Each of the manufacturers are implementing differing numbers of vertex shaders for this class of boards as well, with the S18 having four, the X600 having two and both the GeForce 6's having three, so with these and the clock rate differences in mind it would appear that the S18 Nitro should have at least twice the vertex processing abilities of the other boards as well. However, as with Pixel Shaders, the composition of the math ALU's within each vertex shader can affect the performance so testing will reveal if the theory matches to the reality.
Finally, all the boards utilise a 128-bit memory interface so the bandwidths differ in-line with the memory clock rates, which again the S18 Nitro has the highest.
Fill-Rates
For the first test we'll take a look at some of the key fill-rate characteristics of the boards on test here:
M Samples/Sec | S18 Nitro | X600 PRO | 6600 | 6200 |
Color Fill | 1811.9 | 1205.4 | 1190.3 | 1197.9 |
% Diff from Theoretical | 0.7% | -24.7% | -0.8% | -0.2% |
Looking at the pure pixel fill capabilities on all the boards we see that the S18 is actually mildly overachieving from its theoretical fill-rate, which may just be down to a slight wavering in clock rate above 450MHz.
M Samples/Sec | S18 Nitro | X600 PRO | 6600 | 6200 |
Single Texture Alpha Blend | 1228.1 | 911.0 | 833.0 | 906.0 |
% Diff from Theoretical | -31.8% | -43.1% | -30.6% | -24.5% |
Looking at the Alpha blend rate we see that all of them are blending fewer pixels than their pure theoretical fill-rate capabilities, but this is expected to be the case due to memory bandwidth restrictions - the S18's blend rate is still high enough to suggest that all the ROP's have blending capabilities.

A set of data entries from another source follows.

(** C9. A task returned by [get_display_task] is pending: its [done] flag
    is false (or absent).  With no pending task the function returns none,
    also when the collection holds completed tasks. *)
Theorem get_display_task_pending (state : State) (now : Q) :
  (forall t, get_display_task state now = Some t ->
             truthy (done t) = false /\ In t (state_tasks state)) /\
  (pending_tasks state = [] -> get_display_task state now = None) /\
  ((forall t, In t (state_tasks state) -> truthy (done t) = true) ->
   get_display_task state now = None).
Proof.
  split; [|split].
  - intros t Ht. apply get_display_task_In, filter_In in Ht.
    destruct Ht as [Hin Hp]. split; [|exact Hin]. now apply negb_true_iff.
  - intros Hp. apply get_display_task_None. now rewrite Hp.
  - intros Hall. apply get_display_task_None.
    now rewrite all_done_no_pending.
Qed.

Lemma get_display_task_pending_witness :
  get_display_task all_done_state (7 # 2) = None.
Proof.
  apply (get_display_task_pending all_done_state (7 # 2)).
  intros t [<-|[]]. reflexivity.
Defined.

(** ** [toggle_task] *)

Lemma toggle_loop_false (ts : list Task) (tid : string) :
  (toggle_loop ts tid).1 = false ->
  (toggle_loop ts tid).2 = ts /\
  forall u, In u ts -> task_id u <> Some tid.
Proof.
  induction ts as [|t r IH]; simpl; [now intros _; split|].
  case_bool_decide as Hid; simpl; [discriminate|].
  destruct (toggle_loop r tid) as [b r'] eqn:E. simpl in *. intros Hb.
  destruct (IH Hb) as [-> Hr]. split; [reflexivity|].
  intros u [<-|Hu]; [exact Hid|now apply Hr].
Qed.

Lemma toggle_loop_true (ts : list Task) (tid : string) :
  (toggle_loop ts tid).1 = true ->
  exists before t after,
    ts = (before ++ t :: after)%list /\
    (forall u, In u before -> task_id u <> Some tid) /\
    task_id t = Some tid /\
    (toggle_loop ts tid).2 = (before ++ flip_done t :: after)%list.
Proof.
  induction ts as [|t r IH]; simpl; [discriminate|].
  case_bool_decide as Hid; simpl.
  - intros _. exists [], t, r. repeat split; [intros u []|exact Hid].
  - destruct (toggle_loop r tid) as [b r'] eqn:E. simpl in *. intros Hb.
    destruct (IH Hb) as (before & t' & after & -> & Hbefore & Hid' & ->).
    exists (t :: before), t', after. repeat split; [|exact Hid'].
    intros u [<-|Hu]; [exact Hid|now apply Hbefore].
Qed.

Lemma toggle_loop_first (before after : list Task) (t : Task) (tid : string) :
  (forall u, In u before -> task_id u <> Some tid) ->
  task_id t = Some tid ->
  toggle_loop (before ++ t :: after) tid =
  (true, (before ++ flip_done t :: after)%list).
Proof.
  intros Hbefore Hid. induction before as [|u r IH]; simpl.
  - now rewrite bool_decide_eq_true_2.
  - rewrite bool_decide_eq_false_2 by (apply Hbefore; now left).
    rewrite IH; [reflexivity|]. intros v Hv. apply Hbefore. now right.
Qed.

Lemma toggle_task_fst (state : State) (tid : string) :
  (toggle_task state tid).1 = (toggle_loop (state_tasks state) tid).1.
Proof.
  unfold toggle_task, state_tasks. destruct (tasks state) as [ts|]; simpl;
    [|reflexivity].
  now destruct (toggle_loop ts tid).
Qed.

Lemma toggle_task_snd (state : State) (tid : string) :
  (toggle_task state tid).1 = true ->
  (toggle_task state tid).2 =
  mkState (Some (toggle_loop (state_tasks state) tid).2) (show_index state).
Proof.
  unfold toggle_task, state_tasks. destruct (tasks state) as [ts|]; simpl;
    [|discriminate].
  now destruct (toggle_loop ts tid).
Qed.

Lemma toggle_task_true_iff (state : State) (tid : string) :
  (toggle_task state tid).1 = true <->
  exists t, In t (state_tasks state) /\ task_id t = Some tid.
Proof.
  rewrite toggle_task_fst. split.
  - intros Hb.
    destruct (toggle_loop_true _ _ Hb)
      as (before & t & after & E & _ & Hid & _).
    exists t. split; [|exact Hid]. rewrite E. apply in_or_app. right. now left.
  - intros (t & Hin & Hid).
    destruct (toggle_loop (state_tasks state) tid).1 eqn:E; [reflexivity|].
    destruct (toggle_loop_false _ _ E) as [_ Hno]. now apply Hno in Hin.
Qed.

(** C7. [toggle_task] returns true exactly when a task of the collection
    has the given id.  Then the first such task has its [done] flag flipped
    and nothing else changes: the other tasks, the other fields of that
    task and [show_index] are as they were.  When no task has the id the
    state is returned unchanged.  The function is total: it never raises. *)
Theorem toggle_task_spec (state : State) (tid : string) :
  ((toggle_task state tid).1 = true <->
   exists t, In t (state_tasks state) /\ task_id t = Some tid) /\
  ((toggle_task state tid).1 = false -> (toggle_task state tid).2 = state) /\
  ((toggle_task state tid).1 = true ->
   exists before t after,
     state_tasks state = (before ++ t :: after)%list /\
     (forall u, In u before -> task_id u <> Some tid) /\
     task_id t = Some tid /\
     (toggle_task state tid).2 =
       mkState (Some (before ++
                      mkTask (task_id t) (title t) (priority t)
                             (Some (negb (truthy (done t)))) (created t)
                      :: after)%list)
               (show_index state)).
Proof.
  split; [apply toggle_task_true_iff|]. split.
  - unfold toggle_task. destruct state as [[ts|] idx]; simpl; [|reflexivity].
    pose proof (toggle_loop_false ts tid) as Hf.
    destruct (toggle_loop ts tid) as [b ts']. simpl in *. intros ->.
    now destruct (Hf eq_refl) as [-> _].
  - intros Hb. rewrite (toggle_task_snd _ _ Hb).
    rewrite toggle_task_fst in Hb.
    destruct (toggle_loop_true _ _ Hb)
      as (before & t & after & E & Hbefore & Hid & ->).
    now exists before, t, after.
Qed.

Lemma toggle_task_spec_witness :
  (toggle_task seeded_state "seed-manage").1 = true /\
  (toggle_task seeded_state "missing-id").2 = seeded_state.
Proof.
  split.
  - apply (toggle_task_spec seeded_state "seed-manage").
    eexists. split; [right; left; reflexivity|reflexivity].
  - apply (toggle_task_spec seeded_state "missing-id"). reflexivity.
Defined.

(** C10. When a task with the given id lacks the [done] field,
    [toggle_task] returns true; and when that task is the first with this
    id (ids are unique in the data model), it is the task toggled and its
    [done] field becomes [True], all else unchanged: the absent field counts
    as false. *)
Theorem toggle_task_absent_done (state : State) (t : Task) (tid : string) :
  In t (state_tasks state) -> task_id t = Some tid -> done t = None ->
  (toggle_task state tid).1 = true /\
  forall before after,
    state_tasks state = (before ++ t :: after)%list ->
    (forall u, In u before -> task_id u <> Some tid) ->
    (toggle_task state tid).2 =
      mkState (Some (before ++
                     mkTask (task_id t) (title t) (priority t) (Some true)
                            (created t)
                     :: after)%list)
              (show_index state).
Proof.
  intros Hin Hid Hdone.
  assert (Hb : (toggle_task state tid).1 = true).
  { apply toggle_task_true_iff. now exists t. }
  split; [exact Hb|]. intros before after E Hbefore.
  rewrite (toggle_task_snd _ _ Hb), E.
  rewrite (toggle_loop_first before after t tid Hbefore Hid). simpl.
  unfold flip_done. now rewrite Hdone.
Qed.

Lemma toggle_task_absent_done_witness :
  toggle_task bare_state "f00dfacade" =
  (true,
   mkState (Some [finished_task;
                  mkTask (Some "f00dfacade") (Some "Call the bank") (Some 2)
                         (Some true) None])
           (Some 0)).
Proof.
  assert (Hin : In bare_task (state_tasks bare_state)) by (right; now left).
  destruct (toggle_task_absent_done bare_state bare_task "f00dfacade" Hin
              eq_refl eq_refl) as [Hb Hst].
  specialize (Hst [finished_task] [] eq_refl).
  rewrite (surjective_pairing (toggle_task bare_state "f00dfacade")).
  rewrite Hb, Hst; [reflexivity|].
  intros u [<-|[]]. discriminate.
Defined.

(** ** [add_task] and its callers *)

Lemma clamp_priority_range (p : Z) : 1 <= clamp_priority p <= 5.
Proof. unfold clamp_priority. lia. Qed.

Lemma add_task_tasks (state : State) (ttl : string) (prio : Z)
    (uid now_iso : string) :
  state_tasks (add_task state ttl prio uid now_iso) =
  (state_tasks state ++
   [mkTask (Some uid) (Some (strip ttl)) (Some (clamp_priority prio))
           (Some false) (Some now_iso)])%list.
Proof. reflexivity. Qed.

(** C8. The task stored by [add_task] has its priority clamped into
    [1, 5]: a priority in range is stored as given, a smaller one as 1 and
    a larger one as 5; so 7 is stored as 5 and -3 as 1. *)
Theorem add_task_clamps_priority (state : State) (ttl : string) (prio : Z)
    (uid now_iso : string) :
  (exists t,
     state_tasks (add_task state ttl prio uid now_iso) =
       (state_tasks state ++ [t])%list /\
     priority t = Some (clamp_priority prio)) /\
  1 <= clamp_priority prio <= 5 /\
  (1 <= prio <= 5 -> clamp_priority prio = prio) /\
  (prio < 1 -> clamp_priority prio = 1) /\
  (5 < prio -> clamp_priority prio = 5) /\
  priority <$> last (state_tasks (add_task state ttl 7 uid now_iso)) =
    Some (Some 5) /\
  priority <$> last (state_tasks (add_task state ttl (-3) uid now_iso)) =
    Some (Some 1).
Proof.
  split; [eexists; split; [apply add_task_tasks|reflexivity]|].
  split; [apply clamp_priority_range|].
  rewrite !add_task_tasks, !last_snoc. unfold clamp_priority.
  repeat split; lia.
Qed.

Lemma add_task_clamps_priority_witness :
  clamp_priority 4 = 4 /\ clamp_priority 0 = 1 /\ clamp_priority 6 = 5.
Proof.
  pose proof (add_task_clamps_priority seeded_state "Buy milk" 4 "0123456789"
                sample_created) as (_ & _ & H4 & _).
  pose proof (add_task_clamps_priority seeded_state "Buy milk" 0 "0123456789"
                sample_created) as (_ & _ & _ & H0 & _).
  pose proof (add_task_clamps_priority seeded_state "Buy milk" 6 "0123456789"
                sample_created) as (_ & _ & _ & _ & H6 & _).
  split; [apply H4; lia|]. split; [apply H0; lia|apply H6; lia].
Defined.

Lemma blank_not_truthy (s : string) : str_truthy s = false <-> s = "".
Proof. destruct s; simpl; split; congruence. Qed.

Lemma strip_nonempty_truthy (s : string) : strip s <> "" -> str_truthy s = true.
Proof. destruct s; simpl; [intros H; now destruct H|reflexivity]. Qed.

(** The terminal editor adds nothing for a title that is blank once
    trimmed, and one pending task otherwise. *)
Lemma tui_add_blank (state : State) (typed : string) (prio : Z)
    (uid now_iso : string) :
  strip typed = "" -> tui_add state typed prio uid now_iso = (false, state).
Proof. unfold tui_add. now intros ->. Qed.

Lemma tui_add_nonblank (state : State) (typed : string) (prio : Z)
    (uid now_iso : string) :
  strip typed <> "" ->
  tui_add state typed prio uid now_iso =
  (true, add_task state (strip typed) prio uid now_iso).
Proof.
  unfold tui_add. intros Hne.
  destruct (str_truthy (strip typed)) eqn:E; [reflexivity|].
  now apply blank_not_truthy in E.
Qed.

(** So does the launcher menu. *)
Lemma manage_menu_add_blank (state : State) (printed : string) (prio : Z)
    (uid now_iso : string) :
  strip printed = "" ->
  manage_menu_add state (Some printed) prio uid now_iso = (false, state).
Proof. unfold manage_menu_add. simpl. now intros ->. Qed.

Lemma manage_menu_add_nonblank (state : State) (printed : string) (prio : Z)
    (uid now_iso : string) :
  strip printed <> "" ->
  manage_menu_add state (Some printed) prio uid now_iso =
  (true, add_task state (strip printed) prio uid now_iso).
Proof.
  unfold manage_menu_add. simpl. intros Hne.
  destruct (str_truthy (strip printed)) eqn:E; [reflexivity|].
  now apply blank_not_truthy in E.
Qed.

(** The command line adds one pending task for a title that is not blank
    once trimmed, and nothing for an empty or absent title. *)
Lemma main_add_nonblank (state : State) (ttl : string) (prio : Z)
    (uid now_iso : string) :
  strip ttl <> "" ->
  main_add state (Some ttl) prio uid now_iso =
  (true, add_task state ttl prio uid now_iso).
Proof.
  unfold main_add. intros Hne. now rewrite strip_nonempty_truthy.
Qed.

Lemma main_add_empty (state : State) (prio : Z) (uid now_iso : string) :
  main_add state (Some "") prio uid now_iso = (false, state) /\
  main_add state None prio uid now_iso = (false, state).
Proof. split; reflexivity. Qed.

(** C2, where the code departs from it.  The title of two spaces is blank
    once trimmed; the terminal editor and the launcher menu add nothing for
    it, but the command line tests the title before it is trimmed: it
    reports a change and [add_task] stores one more task, whose title is
    empty. *)
Theorem main_add_blank_title (state : State) (prio : Z)
    (uid now_iso : string) :
  strip "  " = "" /\
  tui_add state "  " prio uid now_iso = (false, state) /\
  manage_menu_add state (Some "  ") prio uid now_iso = (false, state) /\
  (main_add state (Some "  ") prio uid now_iso).1 = true /\
  state_tasks (main_add state (Some "  ") prio uid now_iso).2 =
    (state_tasks state ++
     [mkTask (Some uid) (Some "") (Some (clamp_priority prio)) (Some false)
             (Some now_iso)])%list /\
  length (state_tasks (main_add state (Some "  ") prio uid now_iso).2) =
    S (length (state_tasks state)).
Proof.
  do 5 (split; [reflexivity|]).
  change (main_add state (Some "  ") prio uid now_iso).2
    with (add_task state "  " prio uid now_iso).
  rewrite add_task_tasks, length_app. simpl. lia.
Qed.
(** The generated [__init__]: every field takes its default, the
    subclass's where it gives one and the base's otherwise, and then the
    keyword arguments of the constructor call. *)
Definition init (k : Cls.t) (kwargs : list (Field.t * F)) : Model F :=
  fold_left assign kwargs (fold_left assign (overrides k) Model_defaults).

(** [k()] *)
Definition new (k : Cls.t) : Model F := init k [].

(** The five methods of the body of [class Model]. *)
Definition Model_methods (c : call F) : Py (F:=F) F :=
  match c with
  | Call_C_lift alpha => C_lift alpha
  | Call_C_drag alpha => C_drag alpha
  | Call_C_x wx wz => C_x wx wz
  | Call_C_y alpha wy => C_y alpha wy
  | Call_C_z wz => C_z wz
  end.

(** The methods a class body defines: all five for [Model], none for
    the subclasses. *)
Definition defines (k : Cls.t) (c : call F) : option (Py (F:=F) F) :=
  match k with
  | Cls.Model => Some (Model_methods c)
  | _ => None
  end.

Fixpoint lookup (l : list Cls.t) (c : call F) : option (Py (F:=F) F) :=
  match l with
  | [] => None
  | k :: l' =>
      match defines k c with
      | Some body => Some body
      | None => lookup l' c
      end
  end.

(** [self.method(args)] on an instance of class [k] whose fields are
    [self]. *)
Definition invoke (k : Cls.t) (c : call F) : Py (F:=F) F :=
  match lookup (Cls.mro k) c with
  | Some body => body
  | None => raise AttributeError
  end.

Definition value {A} (p : result A * Model F) : result A := fst p.
Definition self_after {A} (p : result A * Model F) : Model F := snd p.
End Classes.

(** ** Exact real arithmetic

    The reading of the module in which a float is the real number it
    stands for: literals denote their decimal value, [np.pi] is [PI], and
    no operation overflows. *)

#[export] Instance real_float : PyFloat R := {
  of_int := IZR;
  np_pi := PI;
  fadd := Rplus;
  fsub := Rminus;
  fmul := Rmult;
  fdiv := Rdiv;
  pow2 := fun x => Ok (x ^ 2)%R
}.

(** ** IEEE binary64 arithmetic, as CPython performs it *)

Module B64.
Definition prec : Z := 53.
Definition emax : Z := 1024.

Definition t : Type := spec_float.

Definition of_Z (z : Z) : t := binary_normalize prec emax z 0 false.

(** [numpy.pi], i.e. [0x1.921fb54442d18p+1]. *)
Definition pi : t := S754_finite false 0x1921fb54442d18 (-51).

Definition add : t -> t -> t := SFadd prec emax.
Definition sub : t -> t -> t := SFsub prec emax.
Definition mul : t -> t -> t := SFmul prec emax.
Definition div : t -> t -> t := SFdiv prec emax.
Lemma ShouldAbort_fail_closed_witness :
  fst (ShouldAbort ctx0 (plzRun "") [] (reconciler (cloudSays (inr 5)))) = false
  /\ fst (ShouldAbort ctx0 (plzRun "tr-1") []
            (reconciler (cloudSays (inl (ErrOther "500"))))) = false
  /\ Aborted (W:=Cluster_state) 5 = true.
Proof.
  split; [| split].
  - destruct (ShouldAbort_fail_closed ctx0 (plzRun "") []
                (reconciler (cloudSays (inr 5)))) as (Hempty & _ & _).
    exact (proj1 (Hempty eq_refl)).
  - destruct (ShouldAbort_fail_closed ctx0 (plzRun "tr-1") []
                (reconciler (cloudSays (inl (ErrOther "500"))))) as (_ & Herr & _).
    refine (proj1 (Herr (ErrOther "500") (cloudSays (inl (ErrOther "500"))) _ eq_refl)).
    intros Hid. discriminate Hid.
  - destruct (ShouldAbort_fail_closed ctx0 (plzRun "tr-1") []
                (reconciler (cloudSays (inr 5)))) as (_ & _ & Htrue).
    destruct (Htrue eq_refl) as (_ & status & w1 & Hq & Haborted).
    injection Hq as Hs _. subst status. exact Haborted.
Defined.

(** C2 (as stated) fails: of the two runner jobs, j2 refuses its deletion;
    [KillJobs] returns no error and reports nothing else, and j2 is still
    there. *)
Lemma KillJobs_swallows_a_refused_deletion :
  fst (DeleteJob (snd (workerJob "j2")) DeletePropagationBackground sweepRefused)
    = Some (ErrOther "delete refused")
  /\ fst (KillJobs ctx0 [] abortedRun (reconciler sweepRefused)) = None
  /\ jobs (Client (snd (KillJobs ctx0 [] abortedRun (reconciler sweepRefused))))
     = [workerJob "j2"].
Proof. vm_compute. repeat split. Qed.

Lemma KillJobs_sweep_and_caller_witness :
  fst (KillJobs ctx0 [] abortedRun (reconciler jobsListingFails))
    = Some (ErrOther "list timeout")
  /\ fst (KillJobs ctx0 [] abortedRun (reconciler sweepClean)) = None
  /\ fst (Reconcile_stopped_abort ctx0 [] abortedRun (reconciler sweepRefused))
     = Next abortedRun.
Proof.
  split; [| split].
  - destruct (KillJobs_sweep_and_caller ctx0 [] abortedRun
                (reconciler jobsListingFails)) as (Hlist & _ & _).
    exact (proj1 (Hlist (ErrOther "list timeout") jobsListingFails eq_refl)).
  - destruct (KillJobs_sweep_and_caller ctx0 [] abortedRun
                (reconciler sweepClean)) as (_ & Hsweep & _).
    refine (proj1 (Hsweep [snd (workerJob "j1"); snd (workerJob "j2")] sweepClean _)).
    vm_compute; reflexivity.
  - destruct (KillJobs_sweep_and_caller ctx0 [] abortedRun
                (reconciler sweepRefused)) as (_ & _ & Hcaller).
    pose proof (Hcaller
                  (snd (StoppedJobs ctx0 [] abortedRun (reconciler sweepRefused)))
                  false None
                  (snd (KillJobsAllDeleted ctx0 [] abortedRun
                          (snd (StoppedJobs ctx0 [] abortedRun (reconciler sweepRefused)))))
                  ltac:(vm_compute; reflexivity)
                  ltac:(vm_compute; reflexivity)
                  ltac:(vm_compute; reflexivity)) as Hrun.
    cbv beta iota in Hrun. rewrite Hrun. reflexivity.
Defined.
(** * enthrall: the master-side control plane

    A shallow embedding of [main.c] (the master's event loop, remote
    lifecycle, focus controller, edge-event detector and scheduler) and the
    properties of it that the specification states.

    Conventions of the embedding:
    - [uint64_t] values are [Z] with the wrap-around written out ([u64]);
      [int] values are plain [Z];
    - [float] is IEEE binary32, through the Standard Library's [SpecFloat]
      instantiated at precision 24 and maximal exponent 128;
    - a [struct remote*] is an index into the registry [config->remotes];
      [NULL] is [None];
    - the program state is threaded explicitly through a small state and
      error monad; calls into the platform driver, into the message channel
      and to [elog] are recorded, in order, in the [trace] of the state. *)

From stdpp Require Import base list strings pretty.
From Stdlib Require Import ZArith Lia Floats.SpecFloat Sorting.Sorted.

Local Open Scope Z_scope.

(** ** Machine integers *)

Definition UINT64_MOD : Z := 2 ^ 64.

(** Reduction of an integer to its [uint64_t] representative. *)
Definition u64 (z : Z) : Z := z mod UINT64_MOD.

Definition add64 (a b : Z) : Z := u64 (a + b).
Definition sub64 (a b : Z) : Z := u64 (a - b).
Definition mul64 (a b : Z) : Z := u64 (a * b).

(** [1ULL << n] for a shift count below the width. *)
Definition shl64 (a n : Z) : Z := u64 (Z.shiftl a n).

(** ** Single-precision floats *)

Module F32.
Definition prec : Z := 24.
Definition emax : Z := 128.

Definition t := spec_float.

(** Conversion of an integer, rounding to nearest even: [(float)i]. *)
Definition of_Z (z : Z) : t := binary_normalize prec emax z 0 false.

Definition add : t -> t -> t := SFadd prec emax.
Definition sub : t -> t -> t := SFsub prec emax.
Definition mul : t -> t -> t := SFmul prec emax.
Definition div : t -> t -> t := SFdiv prec emax.

Definition zero : t := S754_zero false.
Definition one : t := of_Z 1.

(** [(uint64_t)f]: truncation toward zero.  The conversion of a negative,
    infinite or NaN value is undefined in C; it reads as 0 here. *)
Definition to_u64 (f : t) : Z :=
  match f with
  | S754_finite false m e =>
      if 0 <=? e then u64 (Z.pos m * 2 ^ e) else u64 (Z.pos m / 2 ^ (- e))
  | _ => 0
  end.
End F32.

Abbreviation float := F32.t.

RightMarkD3D - Texture Fill-rate (No of Textures / Mpixels/s) | 1 | 2 | 3 | 4 | 5 | 6 | 7 | 8 |
S18 Nitro | 530.7 | 265.4 | 179.5 | 137.1 | 106.8 | 88.0 | 74.1 | 62.2 |
X600 PRO | 450.7 | 325.8 | 235.8 | 154.9 | 113.5 | 89.5 | 73.8 | 62.8 |
6600 | 418.1 | 328.2 | 194.9 | 137.4 | 104.8 | 86.4 | 72.2 | 61.8 |
6200 | 447.7 | 235.2 | 124.6 | 86.4 | 65.8 | 53.1 | 44.6 | 38.3 |
S18 % Faster Than: | 1 | 2 | 3 | 4 | 5 | 6 | 7 | 8 |
X600 PRO | 17.7% | -18.5% | -23.9% | -11.5% | -5.9% | -1.7% | 0.4% | -0.9% |
6600 | 26.9% | -19.1% | -7.9% | -0.2% | 1.9% | 1.8% | 2.6% | 0.7% |
6200 | 18.5% | 12.8% | 44.1% | 58.7% | 62.4% | 65.6% | 66.2% | 62.3% |
The single texture texturing performance of S18 Nitro is higher than the other boards in the test here, which is to be expected given the fill-rate and bandwidths of it in relation to the other boards. The S18's performance drops off in relation to the X600 and 6600 at two texture layers, which certainly suggests that there is only a single texture unit per pipeline. As the number of layers increase the S18 Nitro gradually falls back in-line with the X600 PRO and 6600.